IR is the firewall. Generators see only forge.ir.model. They never touch raw YAML or the parser. This makes targets pluggable and testable in isolation.
Diffs, not replacements. Every contract mutation is tracked with who/what/why context. This feeds the Healer and Advisor with historical context.
Progressive complexity. The stdlib provides simple building blocks. Domains compose them into complex models. The engine handles the mechanical parts; LLMs handle the creative parts.
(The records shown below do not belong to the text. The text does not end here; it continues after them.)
(** [proc_new] runs out of memory or adds one process to the list, with an
    identifier no other process has and 16 descriptors, none open, in an empty
    address space of its own if it is a user process; [proc_find_id] then finds
    it under its identifier and the other processes as before. *)
Theorem proc_new_correct type st U R D : procs_ok st U R D -> g_last_pid st < 2 ^ 31 - 1 ->
  proc_new kernel_space type st = Panic \/
  exists p st' U' R' x, proc_new kernel_space type st = Ok (p, st') /\ procs_ok st' U' R' D /\ procs st' !! p = Some x /\
    p ∉ g_proc_list st /\ proc_find_id (p_id x) st' = Ok p /\ p_id x = g_last_pid st /\
    (forall id, id <> p_id x -> proc_find_id id st' = proc_find_id id st) /\
    p_type x = type /\ p_threads x = [] /\ fd_view (p_table x) ∅ = replicate 16 None /\
    (type = PROC_USER -> exists r, spaces st' !! p_space x = Some (AddrSpace [] ARCH_USER_MIN_VIRT ARCH_USER_MAX_VIRT r) /\ r ∉ R).
Proof.
  intros Hok Hmax. destruct (proc_new_ok type st U R D Hok Hmax) as [E|(p & st' & U' & R' & x & E & Hok' & Hp & Hpn & El & Ep & Hid & Hty & Hth & Hv & Hu)];
    [by left|right]. exists p, st', U', R', x. split; [done|]. split; [done|]. split; [by rewrite Ep, lookup_insert_eq|].
  destruct Hok as [_ _ Hd Hl Hi Hnull _].
  assert (p ∉ g_proc_list st) as Hpl. { intros (y & Hy & _)%Hl. apply Hp, Hd. by eapply elem_of_dom_2. }
  assert (forall q, q ∈ g_proc_list st -> procs st' !! q = procs st !! q) as Hold.
  { intros q Hq. rewrite Ep. apply lookup_insert_ne. intros ->. done. }
  assert (forall id, proc_find_id id st' = (r ← proc_find_id id st; if r =? NULL then Ok (if p_id x =? id then p else NULL) else Ok r)) as Hfind.
  { intros id. unfold proc_find_id. rewrite El, (find_pid_app _ p x).
    - by rewrite (find_pid_ext _ id (procs st') (procs st)).
    - intros q Hq. rewrite Hold by done. destruct (Hl q Hq) as (y & ? & _). eauto.
    - intros q Hq ->. destruct (Hl _ Hq) as (y & ? & _). congruence.
    - by rewrite Ep, lookup_insert_eq. }
  assert (forall id, exists r, proc_find_id id st = Ok r /\ (r = NULL \/ r ∈ g_proc_list st /\ exists x, procs st !! r = Some x /\ p_id x = id)) as Hres.
  { intros id. apply find_pid_result. intros q Hq. destruct (Hl q Hq) as (y & ? & _). eauto. }
  split; [done|]. split; [|split; [done|split; [|done]]].
  - rewrite Hfind. destruct (Hres (p_id x)) as (r & -> & Hr). go. destruct Hr as [->|(Hr & y & Hy & Hyid)]; [by rewrite !Z.eqb_refl|].
    destruct (Hl r Hr) as (y' & Hy' & Hlt). simplify_eq. lia.
  - intros id Hne. rewrite Hfind. destruct (Hres id) as (r & -> & Hr). go. rewrite (proj2 (Z.eqb_neq (p_id x) id)) by congruence.
    destruct (Z.eqb_spec r NULL) as [->|]; done.
Qed.
End table.

(** ** New threads *)

Section threads.
Context {M K V : Type} `{PageMap M} `{ObjectAllocator K} `{Files V} (HHDM : Z) (HH : hhdm_ok HHDM) (Htop : HHDM + 2 ^ 46 < 2 ^ 64).
Context (fpu_area_size : Z) (fpu_image : list Z) (userspace_init : Z).
Context (Hfpu : 0 < fpu_area_size <= ARCH_PAGE_GRAN) (Himg : Z.of_nat (length fpu_image) <= fpu_area_size).
Implicit Types st : psys M K V.

Lemma kernel_page_ok (v : vstate M K V) R D : pm_state (vm v) R D ->
  kernel_page HHDM v = Panic \/
  exists f m, kernel_page HHDM v = Ok (f + HHDM, set_vm m v) /\ pm_state m R ({[f]} ∪ D) /\ f ∉ D /\ phys_page f.
Proof using HH.
  intros Hm. unfold kernel_page. destruct (pm_alloc_spec _ R D Hm) as [E|(f & m & E & Hm' & Hf & Hp & _)]; run E; [by left|right].
  exists f, m. destruct (frame_u64 HHDM HH f Hp) as [-> _]. done.
Qed.

(** Bytes of one page are not disturbed by writes to another. *)
Lemma other_page (m : mem) f g o bs cs : phys_page f -> phys_page g -> f <> g -> 0 <= o -> o + Z.of_nat (length bs) <= ARCH_PAGE_GRAN ->
  Z.of_nat (length cs) <= ARCH_PAGE_GRAN ->
  bytes_at m (f + HHDM + o) bs -> bytes_at (write_bytes m (g + HHDM) cs) (f + HHDM + o) bs.
Proof.
  intros Hf Hg Hne Ho Hbs Hcs Hb i b Hi. pose proof (lookup_lt_Some _ _ _ Hi). rewrite write_bytes_out; [by apply Hb|].
  destruct Hf as (_ & _ & [a Ha]), Hg as (_ & _ & [c Hc]). unfold ARCH_PAGE_GRAN in *. subst. assert (a < c \/ c < a) by lia. lia.
Qed.
Lemma u64_add_l x y : u64 (u64 x + y) = u64 (x + y).
Proof. apply Zplus_mod_idemp_l. Qed.

Lemma u64_add_r x y : u64 (x + u64 y) = u64 (x + y).
Proof. apply Zplus_mod_idemp_r. Qed.

(** A relocation whose value fits makes the place refer to symbol plus addend. *)
Lemma operand_ok base sval r bs : let x := sval (ELF64_R_SYM (r_info r)) + r_addend r in
  reloc_bytes base sval r = Some bs -> in_reach (ELF64_R_TYPE (r_info r)) (place base r) x ->
  operand (ELF64_R_TYPE (r_info r)) (place base r) bs = u64 x.
Proof.
  intros x. unfold reloc_bytes, reloc_value, in_reach, operand. fold x. generalize (ELF64_R_TYPE (r_info r)) (place base r). intros t P.
  destruct (t =? R_X86_64_64) eqn:E1.
  { intros E _. cbn [mbind option_bind] in E; apply (inj Some) in E as <-. rewrite (proj2 (le_value_low _)). apply u64_idemp. }
  destruct ((t =? R_X86_64_PC32) || (t =? R_X86_64_PLT32)) eqn:E2.
  { intros E Hr. cbn [mbind option_bind] in E; apply (inj Some) in E as <-. rewrite (proj1 (le_value_low _)). unfold Z.sub. rewrite u64_add_l.
    rewrite i32_low by done. rewrite <- u64_add_r, u64_i64, u64_add_r. f_equal. lia. }
  destruct (Z.eqb_spec t R_X86_64_32) as [E3|E3]; simpl orb; cbn iota.
  { intros E Hr. cbn [mbind option_bind] in E; apply (inj Some) in E as <-. rewrite (proj1 (le_value_low _)). by apply Z.mod_small. }
  destruct (Z.eqb_spec t R_X86_64_32S) as [E4|E4]; cbn iota.
  { intros E Hr. cbn [mbind option_bind] in E; apply (inj Some) in E as <-. rewrite (proj1 (le_value_low _)), i32_low by done. apply u64_i64. }
  destruct (t =? R_X86_64_PC64); [|done]. intros E _. cbn [mbind option_bind] in E; apply (inj Some) in E as <-. rewrite (proj2 (le_value_low _)).
  rewrite u64_idemp. unfold Z.sub. rewrite u64_add_l, u64_add_r. f_equal. lia.
Qed.
(** C20: the loop over /usr/bin loads every program once.  On a directory whose
    files have different names, listing, opening, loading, queueing and releasing
    is the plain iteration over the files in the order of the archive, whatever
    it does; when it ends, the tree with its reference counts is as before and
    the queue has grown by one new thread per file. *)
Theorem boot_programs_queued x dir cs fuel : walkable dir cs (get_files x) -> (length cs < fuel)%nat ->
  load_files get_files put_files load_program fuel dir 0 x = each_file get_files put_files load_program cs x /\
  forall x', each_file get_files put_files load_program cs x = Ok x' -> nodes (get_files x') = nodes (get_files x) /\
    exists ts, length ts = length cs /\ g_thread_list x'.2 = g_thread_list x.2 ++ ts /\ NoDup ts /\ (forall t, t ∈ ts -> t ∉ g_thread_list x.2).
Proof.
  intros Hw Hf. destruct (walk_from get_files put_files load_program (fun _ _ => eq_refl) dir [] cs fuel x 0 Hw (load_program_keeps cs) Hf) as [E Hn].
  { by apply list_first. }
  split; [done|]. intros x' Ex. split; [by apply Hn|by apply (each_program_queued cs)].
Qed.

(** A file of /usr/bin that is no program, or of /modules that is no module,
    stops the start of the kernel: the null result is dereferenced. *)
Lemma bad_program_faults file x ps : procs ps !! NULL = None ->
  exec_load HHDM (vo_read file) machine fpu_area_size fpu_image userspace_init g_vmm_kernel_addr_space None x.1 = Ok (NULL, ps) ->
  load_program file x = Fault.
Proof. intros Hn E. unfold load_program. run E. by run Hn. Qed.

Lemma bad_module_faults fuel file x a v :
  module_load HHDM (vo_read file) machine ksym_data ksym_size fuel fuel garbage frame x.1 x.2 = Ok (None, a, v) -> load_module fuel file x = Fault.
Proof. intros E. unfold load_module. by run E. Qed.
End boot.

(** ** A concrete ram disk

    Two copies of a program of one segment in the directory at 500. *)
#[export, program] Instance ex_no_cache : Files (Nodes.fs unit fresh) := {|
  f_read vn off count w := Ok ([], w);
  f_find_page vn off w := Ok None;
  f_insert_page vn off p w := Ok w;
  f_release vn w := Ok w
|}.
Next Obligation. intros vn off count v bs v' Hc E. injection E as <- _. exact Hc. Qed.

Definition ex_ident : list Z := [127; 69; 76; 70; 2; 1; 1; 0; 0; 0; 0; 0; 0; 0; 0; 0].
Definition ex_elf : list Z :=
  Ehdr_bytes (Ehdr ex_ident ET_EXEC EM_x86_64 1 0x400000 64 0 0 64 56 1 0 0 0) ++ Phdr_bytes (Phdr PT_LOAD 5 120 0x400000 0x400000 3 32 0x1000) ++ [1; 2; 3].

Definition ex_initrd : Nodes.fs unit fresh :=
  Fs (<[500 := Vnode [98] VNODE_DIR 0 ustar_file_ops 1 (InitrdNode [501; 502] 0)]>
     (<[501 := Vnode [97] VNODE_REG 123 ustar_file_ops 0 (InitrdNode [] 1000)]>
     (<[502 := Vnode [99] VNODE_REG 123 ustar_file_ops 0 (InitrdNode [] 1000)]> ∅)))
    (write_bytes ∅ 1000 ex_elf) tt (Fresh 4096 []).

Definition ex_boot : psys (PageTables.tstate bump) fresh (Nodes.fs unit fresh) * sched :=
  (PSys (VState Ptm.ex_tabs (Fresh (Kmem.ex_HH + 2 ^ 40) []) ∅ ex_initrd) ∅ ∅ [] ∅ 1 0 0, Sched [] [] ∅ ∅ []).

Definition ex_load := load_program (M := PageTables.tstate bump) (S := unit) (K := fresh) (F := fresh) Kmem.ex_HH EM_x86_64 512 [] 0x1000 1.

(** Both programs are loaded and queued, in order. *)
Lemma ex_boot_runs : match load_files get_files put_files ex_load 3 500 0 ex_boot with
  | Ok x => bool_decide (length (g_thread_list x.2) = 2%nat) && bool_decide (length (g_proc_list x.1) = 2%nat)
  | _ => false
  end = true.
Proof. vm_compute. reflexivity. Qed.

Lemma ex_walkable : walkable 500 [501; 502] (get_files ex_boot).
Proof.
  split.
  - eexists. split; [reflexivity|]. by split.
  - intros c Hc. apply list_elem_of_In in Hc. destruct Hc as [<-|[<-|[]]]; (split; [done|]; split; [done|]; split; [done|]; eexists; split; [reflexivity|cbn; lia]).
  - apply (bool_decide_unpack (NoDup [501; 502])). reflexivity.
  - apply (bool_decide_unpack (NoDup [[97]; [99]])). reflexivity.
Qed.

Lemma boot_programs_queued_witness :
  load_files get_files put_files ex_load 3 500 0 ex_boot = each_file get_files put_files ex_load [501; 502] ex_boot.
Proof.
  apply (boot_programs_queued Kmem.ex_HH EM_x86_64 512 [] 0x1000 1 ex_boot 500 [501; 502] 3 ex_walkable). cbn. lia.
Defined.
(* ===== verification/Archive.v ===== *)
(** * The archive becomes a tree (kernel/src/fs/initrd.c)

    What [initrd_init] makes of a USTAR archive in memory, from its bytes to open
    files: every entry of the archive is found under its path, with the type,
    size and contents the archive has for it.  Names are changed in place on the
    way, and directories are held and never released; the trees are compared
    without reference counts. *)
From stdpp Require Import base gmap list fin_maps.
From Stdlib Require Import ZArith Lia.
From S2P Require Import Prelude Interfaces Strings Nodes Vfs Initrd Boot.

(** ** Paths *)

Record comp_ok (c : list Z) : Prop := {
  co_nonempty : c <> [];
  co_nonzero : Forall (fun b => b <> 0) c;
  co_slash : first_index SLASH c = None;
  co_length : Z.of_nat (length c) < VFS_MAX_NAME_LEN;
}.

Fixpoint join (cs : list (list Z)) : list Z :=
  match cs with
  | [] => []
  | [c] => c
  | c :: cs => c ++ SLASH :: join cs
  end.

Lemma join_cons c d cs : join (c :: d :: cs) = c ++ SLASH :: join (d :: cs).
Proof. done. Qed.

Lemma join_snoc cs c : cs <> [] -> join (cs ++ [c]) = join cs ++ SLASH :: c.
Proof.
  induction cs as [|d cs IH]; [done|]. intros _. destruct cs as [|e cs]; [done|]. change ((d :: e :: cs) ++ [c]) with (d :: (e :: cs) ++ [c]).
  change (join (d :: (e :: cs) ++ [c])) with (d ++ SLASH :: join ((e :: cs) ++ [c])). rewrite IH by done. rewrite join_cons, <-app_assoc. done.
Qed.

Lemma first_index_slash c s : first_index SLASH c = None -> first_index SLASH (c ++ SLASH :: s) = Some (length c).
Proof.
  induction c as [|b c IH]; cbn [first_index app length]; [done|]. destruct (schar b =? SLASH); [done|].
  destruct (first_index SLASH c); [done|]. intros _. by rewrite IH.
Qed.

Lemma last_index_none c : first_index SLASH c = None -> last_index SLASH c = None.
Proof.
  induction c as [|b c IH]; cbn [first_index last_index]; [done|]. destruct (schar b =? SLASH); [done|].
  destruct (first_index SLASH c); [done|]. intros _. by rewrite IH.
Qed.

Lemma last_index_slash x c : first_index SLASH c = None -> last_index SLASH (x ++ SLASH :: c) = Some (length x).
Proof.
  intros Hc. induction x as [|b x IH]; cbn [app last_index length]; [by rewrite (last_index_none c Hc)|]. by rewrite IH.
Qed.
(* ===== verification/Devices.v ===== *)
(** * Devices (kernel/src/dev/device.c, pci.c, block.c, char.c, acpi/acpi.c)

    Buses with their devices and drivers, the lookup of ACPI tables in memory,
    the enumeration of PCI functions, block and character devices.  The callbacks
    of a driver are parameters, by the address of the driver. *)
From stdpp Require Import base gmap list fin_maps.
From Stdlib Require Import ZArith Lia.
From S2P Require Import Prelude Interfaces Strings Ksym Elf.

(** ** Buses *)

Record bus_t := Bus { b_name : list Z; devices : list Z; drivers : list Z }.
Record device_t := Device { d_name : list Z; hardware_data : Z; driver : Z; driver_data : Z }.

(** [probes]: the driver has a [probe_device]. *)
Record driver_t := Driver { dr_name : list Z; probes : bool }.

Record dsys (K : Type) := DSys {
  dmem : mem; dobjs : K; devs : gmap Z device_t; drvs : gmap Z driver_t; buses : gmap Z bus_t; g_buses : list Z
}.
Arguments DSys {K}. Arguments dmem {K}. Arguments dobjs {K}. Arguments devs {K}. Arguments drvs {K}. Arguments buses {K}. Arguments g_buses {K}.

Definition sizeof_device : Z := 72.
Definition sizeof_bus : Z := 80.
Definition DEVICE_NAME_LEN : Z := 32.

(** [for] over the elements of a list. *)
Fixpoint for_each {A S : Type} (l : list A) (body : A -> S -> outcome S) (s : S) : outcome S :=
  match l with
  | [] => Ok s
  | x :: l => s ← body x s; for_each l body s
  end.

Section devices.
Context {K : Type} `{ObjectAllocator K} (HHDM : Z).
Context (probe_device : Z -> Z -> dsys K -> outcome (bool * dsys K)) (setup_device : Z -> Z -> dsys K -> outcome (dsys K)).
Implicit Types st : dsys K.

Definition set_dobjs k st : dsys K := DSys (dmem st) k (devs st) (drvs st) (buses st) (g_buses st).
Definition set_devs x st : dsys K := DSys (dmem st) (dobjs st) x (drvs st) (buses st) (g_buses st).
Definition set_buses x st : dsys K := DSys (dmem st) (dobjs st) (devs st) (drvs st) x (g_buses st).
Definition set_g_buses x st : dsys K := DSys (dmem st) (dobjs st) (devs st) (drvs st) (buses st) x.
Meta-schemas enforce correctness. Invalid contracts are caught at compile time, not at runtime. The meta-schema is the law.
Tiered autonomy. Simple fixes are auto-applied. Complex changes require human approval. The system earns trust through transparency.
12-factor generated apps. All configuration comes from environment variables. Database backends are swappable. Auth is optional and contract-driven.